Friday, February 25, 2011
posted by Douglas Keene

You truly never know what you’ll need in court. The unexpected happens. We are here to give you an edge. Back in May, 2010 we wrote about how people tend to remember things more when they are placed to their left. So we recommended you place your exhibits to the left while casually moving opposing counsels exhibits to the right.  But now there’s more on that left/right angle.

The embodied cognition research has been going strong and we’ve written about that too—in essence, how common phrases resonate both in the mind and in the body. And those researchers have another new and intriguing finding. You may already know that the French legislative assembly (way back in 1791) organized itself so that conservative members sat to the right and liberal members sat on the left.  (Come on! We don’t really think you knew that!) Anyway—over time, we began to refer to conservatives as being “on the right” of the political spectrum and liberals as “on the left”.

A new article by Daniel Oppenheimer and Thomas Trail of Princeton University explores something that may send you looking around for a screwdriver for your briefcase. Oppenheimer and Trail were curious as to whether the way you sit (and how you lean in that chair) would influence your political perspective self-report. They published their work in the journal Social Cognition.

So they subtly tinkered with chairs in the experimental room to make the chairs lean ever so slightly to the left or to the right. Those who sat in chairs leaning to the left agreed with the Democrat Party more than those who sat in chairs leaning to the right.
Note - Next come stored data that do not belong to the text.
(** C7.  The constructor of a mate creates one joint and detaches it, and
    the new mate holds the detached joint.  In every reachable state every
    entry of the mate table is an object of the store for which exactly these
    events happened, once: the construction for the pair of the entry, the
    creation of its joint, and the detachment.  Joints are created nowhere
    else: every joint creation belongs to an entry of the table. *)
Theorem C7_joint_constructed_once :
  ∀ `{MateModelOps World} (s0 : AssemblySoup) (σ : Sys),
    reachable s0 σ →
    (∀ a fmp mmp fa ma mate ev,
       Mate_ctor a fmp mmp fa ma = Some (mate, ev) →
       ev = [EvCreateJoint a (joint_name fa ma fmp mmp); EvJointDetach a]
       ∧ Joint.attached (Mate.joint mate) = false)
    ∧ (∀ f m a, table_lookup (soup σ) f m = Some a →
                is_Some (heap_ (soup σ) !! a)
                ∧ ∃ name, ctor_events a (trace σ)
                          = [EvNewMate a f m; EvCreateJoint a name;
                             EvJointDetach a])
    ∧ (∀ a name, EvCreateJoint a name ∈ trace σ →
                 ∃ f m, table_lookup (soup σ) f m = Some a).
Proof.
  intros World Hops s0 σ Hreach.
  pose proof (reachable_registered _ _ Hreach)
    as (Hnew & Hbound & Hctor & Hnone).
  split; [|split].
  - intros a fmp mmp fa ma mate ev Hc.
    by destruct (Mate_ctor_spec _ _ _ _ _ _ _ Hc) as (-> & -> & _).
  - intros f m a Ha. pose proof (Hbound f m a Ha) as Hlt.
    split; [by apply lookup_lt_is_Some|].
    destruct (Hctor a Hlt) as (f' & m' & name & Ha' & Hev).
    exists name. rewrite Hev.
    assert (EvNewMate a f m ∈ ctor_events a (trace σ)) as Hin.
    { apply ctor_events_elem. split.
      - apply new_mates_elem. rewrite Hnew, Ha. by left.
      - simpl. by apply bool_decide_eq_true_2. }
    rewrite Hev in Hin.
    apply elem_of_cons in Hin as [[= <- <-]|Hin]; [done|].
    apply elem_of_cons in Hin as [[=]|Hin].
    apply elem_of_cons in Hin as [[=]|Hin]. by apply elem_of_nil in Hin.
  - intros a name Hin.
    destruct (decide (a < length (heap_ (soup σ)))) as [Hlt|Hge].
    + destruct (Hctor a Hlt) as (f & m & _ & Ha & _). by exists f, m.
    + assert (EvCreateJoint a name ∈ ctor_events a (trace σ)) as Hin'.
      { apply ctor_events_elem. split; [done|].
        simpl. by apply bool_decide_eq_true_2. }
      rewrite Hnone in Hin' by lia. by apply elem_of_nil in Hin'.
Qed.

(** The mate of the socket and the plug of the scene, after it was mated:
    its joint was created and detached once, when the mate was constructed. *)
Lemma C7_joint_constructed_once_witness :
  is_Some (heap_ (soup (Scenario.after Scenario.run_to_mated)) !! 0)
  ∧ ∃ name,
      ctor_events 0 (trace (Scenario.after Scenario.run_to_mated))
      = [EvNewMate 0 1 2; EvCreateJoint 0 name; EvJointDetach 0].
Proof.
  destruct (C7_joint_constructed_once (H := Scenario.proximity)
              Scenario.loaded (Scenario.after Scenario.run_to_mated))
    as (_ & Hentry & _).
  - split; [by vm_compute|]. exists Scenario.run_to_mated. by vm_compute.
  - apply (Hentry 1 2 0). by vm_compute.
Defined.




(** C9, as the code has it.  [Load] returns at the first [mate_model] element
    that lacks the model attribute or the type attribute, and at the first one
    that names a model other than "proximity" and "dipole" while its type is
    not registered yet (an element whose type is already registered is skipped
    unread).  It logs an error and returns before the atom models, the atoms
    and the update connection: these are as before the call, and the only
    mate models added are those of the elements in front. *)
Theorem C9_load_fails_fast :
  ∀ (links : list Link.t) (sdf : Sdf.Plugin) (s : AssemblySoup)
    (pre post : list Sdf.MateModelElem) (e : Sdf.MateModelElem),
    Sdf.mate_model sdf = pre ++ e :: post →
    (Sdf.attr_model e = None ∨ Sdf.attr_type e = None
     ∨ ∃ model ty, Sdf.attr_model e = Some model ∧ model_kind model = None
                   ∧ Sdf.attr_type e = Some ty
                   ∧ StdMap.find ty (mate_models_ s) = None
                   ∧ Forall (λ e', Sdf.attr_type e' ≠ Some ty) pre) →
    ∃ s' ev msg,
      Load links sdf s = (Return, s', ev)
      ∧ last ev = Some (EvError msg)
      ∧ updateConnection_ s' = updateConnection_ s
      ∧ atoms_ s' = atoms_ s
      ∧ atom_models_ s' = atom_models_ s
      ∧ ∀ k, is_Some (StdMap.find k (mate_models_ s')) →
             is_Some (StdMap.find k (mate_models_ s))
             ∨ Some k ∈ Sdf.attr_type <$> pre.
Proof.
  intros links sdf s pre post e Hsdf Hbad.
  destruct (load_config_frame sdf s) as (Hc & Ha & Hm & Hmm).
  destruct (load_mate_models_aborts pre e post (load_config sdf s))
    as (s' & ev & msg & Hload & Hlast & Hc' & Ha' & Hm' & Hk).
  { by rewrite Hmm. }
  exists s', ev, msg. unfold Load. rewrite Hsdf, Hload.
  repeat split; try congruence.
  intros k Hsome. rewrite <- Hmm. by apply Hk.
Qed.

(** The scene with the unknown model in front: [Load] returns at once from
    the constructor's state. *)
Lemma C9_load_fails_fast_witness :
  ∃ s' ev msg,
    Load Scenario.links
      (Sdf.mkPlugin None None None [Scenario.magnet; Scenario.peg] [])
      AssemblySoup_ctor
    = (Return, s', ev)
    ∧ last ev = Some (EvError msg)
    ∧ updateConnection_ s' = false.
Proof.
  destruct (C9_load_fails_fast Scenario.links
              (Sdf.mkPlugin None None None [Scenario.magnet; Scenario.peg] [])
              AssemblySoup_ctor [] [Scenario.peg] Scenario.magnet)
    as (s' & ev & msg & Hload & Hlast & Hconn & _).
  - reflexivity.
  - right; right. exists "magnet", "peg".
    repeat split; [reflexivity..|constructor].
  - exists s', ev, msg. split; [exact Hload|]. split; [exact Hlast|].
    exact Hconn.
Defined.

(** C9, as stated, fails: an element with an unknown model whose type is
    already registered does not stop [Load], which goes on to register the
    atoms and to connect to the update event. *)
Lemma C9_counterexample :
  ¬ fails_fast Scenario.links Scenario.scene_with_magnet AssemblySoup_ctor.
Proof.
  intros Hclaim. destruct Hclaim as [Hret _]; [|by vm_compute in Hret].
  exists Scenario.magnet. split.
  - right; left.
  - right; right. by exists "magnet".
Qed.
And (we know you know this part) those who sat in chairs leaning to the right, tended to agree with the Republicans more although the relationship was not significant.

“Whether the fact that only leftist tendencies were affected by grip and posture reflects a general wishy-washiness of leftist thinking, with conservative thoughts being less flexible, or that the volunteers were significantly pro-Democrat in the first place, or something else, is unclear. According to Dr Oppenheimer, however, these findings add to the body of literature which indicates that voter behavior is irrational and that factors totally unrelated to politics affect the outcomes of elections.”

That’s what Dr. Oppenheimer says. What we say is this—if you know your case plays well to either liberals or conservatives—probably theming to speak more to one or the other would do a lot more good than some subtle tinkering with a screwdriver.  And a lot less embarrassing if you get caught.

Oppenheimer, D., & Trail, T. (2010). Why leaning to the left makes you lean to the left: Effect of spatial orientation on political attitudes. Social Cognition, 28 (5)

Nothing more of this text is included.